車の運転だってすごく上手で、慣れた手つきでハンドルを切る仕草や難なく駐車する彼を、香澄はさりげなく何度も盗み見ては胸をときめかせた。
隣にいるのが大して見栄えのしない自分で申し訳なく思えてくるほどに。

「あ、可愛い…」

通りかかったとある雑貨屋の店先で飾られたネックレスを見て、香澄は思わず声を上げた。
ピンクゴールドの細いチェーンの先にハートが意匠化されたそのネックレスは、華奢きゃしゃなのに存在感がある。控えめなアクセサリーを好む香澄が目を引かれるのも当然のことだった。

「これ?」

香澄の視線の先を追って、永瀬がネックレスに手を伸ばす。そしてそれを手に取ると、香澄の首元に合わせるようにして広げた。

「いいね。似合う」
「そうですか?なら買っちゃおうかな?」

調子に乗った風を装い、冗談めいた口調で香澄が言うと、それなら、と永瀬が続けた。

「俺が買ってもいい?」
「えっ」

その言葉は予想外だったので、香澄は驚いて永瀬を見上げた。しかし彼は本気のようで、早くも会計の場所を確認している。

「あの、ごめんなさい、そんなつもりでは。それに買うなら自分で払いますので…!」
「俺が買いたいんだ。彼氏としてプレゼントしたい」

彼はそう笑うと「ちょっと待ってて」と言い置き、一人会計へと行ってしまった。そして支払いを終えてあっという間に戻ってくると、ギフト包装された小さな紙袋を差し出した。

「今度着けてるところ見せてくれると嬉しい」

期待を含んだ微笑みと共に思いがけない贈り物を受け取った香澄は、掌に収まるそれを呆然と眺めた。

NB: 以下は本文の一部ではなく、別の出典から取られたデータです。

(** * aisearch-mcp: the tool registry and dispatcher of [server.py]

    A shallow embedding of [list_tools] and [call_tool] together with the
    few helpers they use ([get_credential], [get_search_client],
    [get_index_client]).  Python values are an inductive type, Python
    dictionaries whose order is observable (documents, JSON payloads,
    keyword arguments) are association lists in insertion order, and the
    [arguments] dictionary of a tool call, which the code only ever reads
    with [.get], is a finite map.  The Azure SDK is an external
    collaborator: it is a record of response functions, and every
    operation the server invokes on it is recorded in the world. *)

From Stdlib Require Import ZArith String Ascii List Bool.
From stdpp Require Import gmap strings list pretty.

Open Scope string_scope.
Set Warnings "-register-all".

(** ** Python values *)

(** A [float], as far as this module observes one: the text [json.dumps]
    writes for it, and its truth value. *)
Record py_float := { float_json : string; float_is_zero : bool }.

(** Any other object (a [datetime], say): its class name and its [str()]. *)
Record py_object := { obj_class : string; obj_str : string }.

(** A [str] is a [string] with one character per code point; code points
    above 255 are outside the model. *)
Inductive value :=
| VNone
| VBool (b : bool)
| VInt (z : Z)
| VFloat (f : py_float)
| VStr (s : string)
| VList (l : list value)
| VDict (d : list (string * value))
| VObj (o : py_object).

(** A [dict] with [str] keys, in insertion order. *)
Abbreviation dict := (list (string * value)).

初めて彼からもらったプレゼント。身に着けられるものというだけで、特別な意味を感じる。
――いや、特別なのだ。だからこそ贈られた。
そして香澄にとって彼がそうであるように、彼にとってもきっと…。

(私なんかが、なんて、卑屈に思わなくていいんだ)

本当は、彼に想いを打ち明けられて以来、心のどこかでずっと不安だった。
自分に自信がないから、誰かに申し訳ないような気がしていた。
だけど、きっとそんな必要はないんだ。好きだと言ってくれた彼のその想いを、ただ信じていれば。

そう思ったらなんだか心強く思えた。
だから香澄は顔をあげ、思い切って言った。

「今、着けます。…着けてもらってもいいですか?」

その言葉に永瀬は一瞬目を見開いたが、すぐに「もちろん」と笑った。
香澄は丁寧にネックレスを袋から取り出し、永瀬に手渡す。肩まである髪を片側に流して彼に背中を向けると、永瀬が後ろからそっとネックレスを着けてくれた。

「…どうですか?」

ネックレスの位置と髪を整えて緊張気味に彼を振り返ると、そこには香澄を見つめて満足気に笑う彼がいた。

「よく似合ってる。可愛い」
「…ありがとうございます。大事にします、会社にもつけていっていいですか?」
「もちろん。楽しみにしてる」

永瀬は頷くと、行こうか、と彼女に手を差し出した。その手を香澄が握って、二人は並んで歩き出す。
彼女の胸で光るネックレスは、自分が彼の恋人であることの証明に思えて、香澄を幸せな気持ちにさせた。それと同時に彼女は、自分も彼を同じ気持ちにさせたい、と願った。

「あの、私も永瀬さんに贈り物したいです」
「え」
「何がいいですか?欲しいものとかあります?」
「いや、俺は別にいいよ。大して物欲ないし」
「私も彼女として、プレゼントしたいんです」

その理由を出されては、永瀬も断れないようだ。
永瀬は暫し考えを巡らせると、それなら、と言った。

「仕事で使えるものにしようかな」
「仕事で使えるもの…ネクタイとか…?」
「いいね。選んでくれる?」
「はい!」

それから二人はショッピングモール内のスーツ専門店を訪れ、香澄の見立てでネクタイを購入した。
彼女が選んだのは寒色系のレジメンタルタイ。見つけた瞬間にこれだと直感した。

「だって、課長になられてからはよくネイビースーツ着てますよね。色味的に絶対合うと思います」

選んだ理由を香澄が伝えると、永瀬は一瞬目を瞬かせてから、やけに嬉しそうに微笑んだ。

「…うん。ありがとう」
「ネクタイでそんなに喜んでくれるなんて、嬉しいです。また贈らせてくださいね」

香澄はそう笑ったが、実のところ、永瀬が喜んだのはネクタイが増えたからじゃない。
"課長になってからよくネイビースーツを着ている"――それを彼女が知っていたことが嬉しかったのだ。
なぜならそれは香澄が永瀬を見ていた証拠に他ならないから。
だが残念ながら、彼女は自分が思わぬ暴露をしてしまったことに気付いていないらしい。

「俺も早速来週、つけてく」

そう宣言したら、香澄も嬉しそうに笑って頷いた。
それはあまりに柔らかく、いつか見たありのままの笑顔そのものだったから――愛しさが溢れ出して、永瀬は人混みの中にもかかわらず、思わず彼女をぎゅっと抱き寄せた。